Publication: Report April 25, 2024

Who Will Cities Be For? Inequality, Housing, and the Future of African Urbanization

Contributors: Paula Sevilla Núñez
Front page of Who Will Cities Be For? Inequality, Housing, and the Future of African Urbanization
  • Inequality and Exclusion
  • Pathfinders

As urban areas absorb most of the population growth in the upcoming decades, urbanization presents unique opportunities to transform a society’s economic, social, and political landscape. How cities perform in these dimensions will determine whether societies can become more peaceful, just, and inclusive, and be effectively prepared to respond to future crises.

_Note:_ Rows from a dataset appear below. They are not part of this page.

(** The inner loop: [nodes] are the siblings from the loop variable
    [e2] on. *)
Fixpoint parseXmlFile_inner (nodes : list tinyxml2.XMLNode) (s : Suppression.t)
  : Suppression.t :=
  match nodes with
  | [] => s
  | tinyxml2.XMLElement name children :: rest =>
      parseXmlFile_inner rest
        (parseXmlFile_field (tinyxml2.mk_ptr name children rest) s)
  | _ :: rest => parseXmlFile_inner rest s
  end.

(** The outer loop over the children of the root.  The condition is
    [std::strcmp(e->Name(), "suppress")], true when the names differ; the
    result of [addSuppression] is dropped. *)
Fixpoint parseXmlFile_outer (nodes : list tinyxml2.XMLNode) (this : Suppressions)
  : Suppressions :=
  match nodes with
  | [] => this
  | tinyxml2.XMLElement name children :: rest =>
      if negb (strcmp_is_zero name "suppress")
      then let s := parseXmlFile_inner children Suppression.default in
           parseXmlFile_outer rest (snd (addSuppression s this))
      else parseXmlFile_outer rest this
  | _ :: rest => parseXmlFile_outer rest this
  end.

Section ParseXmlFile.

(** [doc.LoadFile(filename)]: the error code and the document read,
    as the file system and tinyxml2 give them for a file name. *)
Variable LoadFile : string -> tinyxml2.XMLError * tinyxml2.XMLDocument.

Definition parseXmlFile (filename : string) (this : Suppressions)
  : outcome (string * Suppressions) :=
  let '(error, doc) := LoadFile filename in
  if tinyxml2.XMLError_eqb error tinyxml2.XML_ERROR_FILE_NOT_FOUND
  then Returns ("File not found", this)
  else match tinyxml2.RootElement doc with
       | None => NullDereference
       | Some rootnode =>
           Returns (EmptyString,
                    parseXmlFile_outer (tinyxml2.Children rootnode) this)
       end.

End ParseXmlFile.

(** ** [matchglob] *)

(** [s.c_str()] as the loops below read it: up to the first NUL. *)
Fixpoint c_str (s : string) : string :=
  match s with
  | EmptyString => EmptyString
  | String c s' => if Ascii.eqb c NUL then EmptyString else String c (c_str s')
  end.

(** [*p] *)
Definition deref (p : string) : ascii :=
  match p with
  | EmptyString => NUL
  | String c _ => c
  end.

(** [p + 1], for [p] not at the terminator *)
Definition next (p : string) : string :=
  match p with
  | EmptyString => EmptyString
  | String _ p' => p'
  end.

(** [while ( *n != '\0' && *n != c) n++;] *)
Fixpoint step_forward (c : ascii) (n : string) : string :=
  match n with
  | EmptyString => n
  | String a n' => if Ascii.eqb a c then n else step_forward c n'
  end.

Definition backtrack_stack : Type := list (string * string).

(** The loop [while ( *p != '\0' && matching)]: the values of [matching]
    and [n] and the stack when it ends. *)
Fixpoint matchglob_scan (p n : string) (backtrack : backtrack_stack)
  : bool * string * backtrack_stack :=
  match p with
  | EmptyString => (true, n, backtrack)
  | String c p' =>
      if Ascii.eqb c "*" then
        let n1 := step_forward (deref p') n in
        let backtrack1 :=
          if negb (Ascii.eqb (deref n1) NUL) then (p, n1) :: backtrack
          else backtrack in
        matchglob_scan p' n1 backtrack1
      else if Ascii.eqb c "?" then
        if negb (Ascii.eqb (deref n) NUL) then matchglob_scan p' (next n) backtrack
        else (false, n, backtrack)
      else
        if Ascii.eqb (deref n) c then matchglob_scan p' (next n) backtrack
        else (false, n, backtrack)
  end.

(** The loop [for (;;)], with a bound on the number of rounds: [None]
    when the bound is reached before the function returns. *)
Fixpoint matchglob_loop (rounds : nat) (p n : string) (backtrack : backtrack_stack)
  : option bool :=
  match rounds with
  | O => None
  | S rounds' =>
      let '(matching, n1, backtrack1) := matchglob_scan p n backtrack in
      if matching && Ascii.eqb (deref n1) NUL then Some true
      else match backtrack1 with
           | [] => Some false
           | (p0, n0) :: backtrack2 => matchglob_loop rounds' p0 (next n0) backtrack2
           end
  end.

Definition matchglob_within (rounds : nat) (pattern name : string) : option bool :=
  matchglob_loop rounds (c_str pattern) (c_str name) [].

(** The number of ['*'] in a pattern. *)
Fixpoint stars (p : string) : nat :=
  match p with
  | EmptyString => 0
  | String c p' => if Ascii.eqb c "*" then S (stars p') else stars p'
  end.

(** A number of rounds that [for (;;)] never exceeds (shown below as
    [matchglob_loop_returns]). *)
Definition matchglob_rounds (pattern name : string) : nat :=
  S (String.length (c_str name)) ^ stars (c_str pattern).

Definition matchglob_result (pattern name : string) : option bool :=
  matchglob_within (matchglob_rounds pattern name) pattern name.

Definition matchglob (pattern name : string) : bool :=
  match matchglob_result pattern name with
  | Some result => result
  | None => false
  end.

(** The measure behind [matchglob_rounds].  With [B] one more than the
    length of the name, a saved pair weighs the length of its name
    position times [B] to the number of stars after its pattern position;
    [scan_budget] bounds the weight that one run of the inner loop can
    add. *)
Definition entry_weight (B : nat) (e : string * string) : nat :=
  String.length (snd e) * B ^ (stars (fst e) - 1).

Fixpoint potential (B : nat) (backtrack : backtrack_stack) : nat :=
  match backtrack with
  | [] => 0
  | e :: backtrack' => entry_weight B e + potential B backtrack'
  end.

Definition scan_budget (B : nat) (p : string) (k : nat) : nat :=
  match stars p with
  | O => 0
  | S r => (k + 1) * B ^ r - 1
  end.

(** What holds for every saved pair: the pattern position is at a star,
    the name position is not at the end. *)
Definition entry_ok (L : nat) (e : string * string) : Prop :=
  (exists p', fst e = String "*" p')
  /\ (1 <= String.length (snd e))%nat /\ (String.length (snd e) <= L)%nat.

Definition stack_ok (L : nat) (backtrack : backtrack_stack) : Prop :=
  Forall (entry_ok L) backtrack.

(** ** Notions of the specification *)

(** [t] occurs in [s] as a substring. *)
Definition occurs_in (t s : string) : Prop :=
  exists pre post : string, s = (pre ++ t ++ post)%string.

(** The symbol list of a diagnostic: [symbolNames] is a concatenation of
    tokens, each followed by a line feed.  [cur] is the token being read;
    a tail without its line feed is not an entry. *)
Fixpoint symbol_entries_from (cur names : string) : list string :=
  match names with
  | EmptyString => []
  | String c names' =>
      if Ascii.eqb c newline then cur :: symbol_entries_from EmptyString names'
      else symbol_entries_from (StdString.push_char cur c) names'
  end.

Definition symbol_entries (names : string) : list string :=
  symbol_entries_from EmptyString names.

(** The identifiers [[A-Za-z_][A-Za-z0-9_]*]. *)
Definition letters_and_underscore : string :=
  "ABCDEFGHIJKLMNOPQRSTUVWXYZabcdefghijklmnopqrstuvwxyz_".
Definition decimal_digits : string := "0123456789".

Fixpoint char_in (c : ascii) (set : string) : bool :=
  match set with
  | EmptyString => false
  | String a set' => Ascii.eqb c a || char_in c set'
  end.

Definition identifier_start (c : ascii) : bool := char_in c letters_and_underscore.
Definition identifier_char (c : ascii) : bool :=
  char_in c letters_and_underscore || char_in c decimal_digits.

Fixpoint all_chars (f : ascii -> bool) (s : string) : bool :=
  match s with
  | EmptyString => true
  | String c s' => f c && all_chars f s'
  end.

Definition is_identifier (s : string) : bool :=
  match s with
  | EmptyString => false
  | String c s' => identifier_start c && all_chars identifier_char s'
  end.

(** The ids [addSuppression] is specified to accept. *)
Definition acceptable_id (id : string) : Prop :=
  id = "*" \/ is_identifier id = true.

(** ** Sample data *)

Definition nl : string := String newline EmptyString.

In an urban age shaped by inequalities, policies on housing can either be a catalyzer of equitable and sustainable development or contribute to a vicious cycle of exclusion that hinders governments’ ability to address today’s global challenges. Approaching the issue of housing from a purely technical lens overlooks its political nature, wherein the tension between ensuring residents’ right to housing and promoting real estate financialization for economic gain encapsulates broader questions such as who belongs in a city, or a society’s vision of its own future. Housing is therefore not just a technical or financial issue, but also one of governance.

Two-thirds of African cities that will exist in 2050 have yet to be built.

Making space to house these new urban residents by building new homes presents an opportunity to do it with a people-centered approach. Effective housing governance requires dismantling past structures that perpetuate exclusionary practices; challenging simplistic narratives of urban glory that end up promoting the financialization of housing; and building coalitions that work for a renewed social contract through access to housing.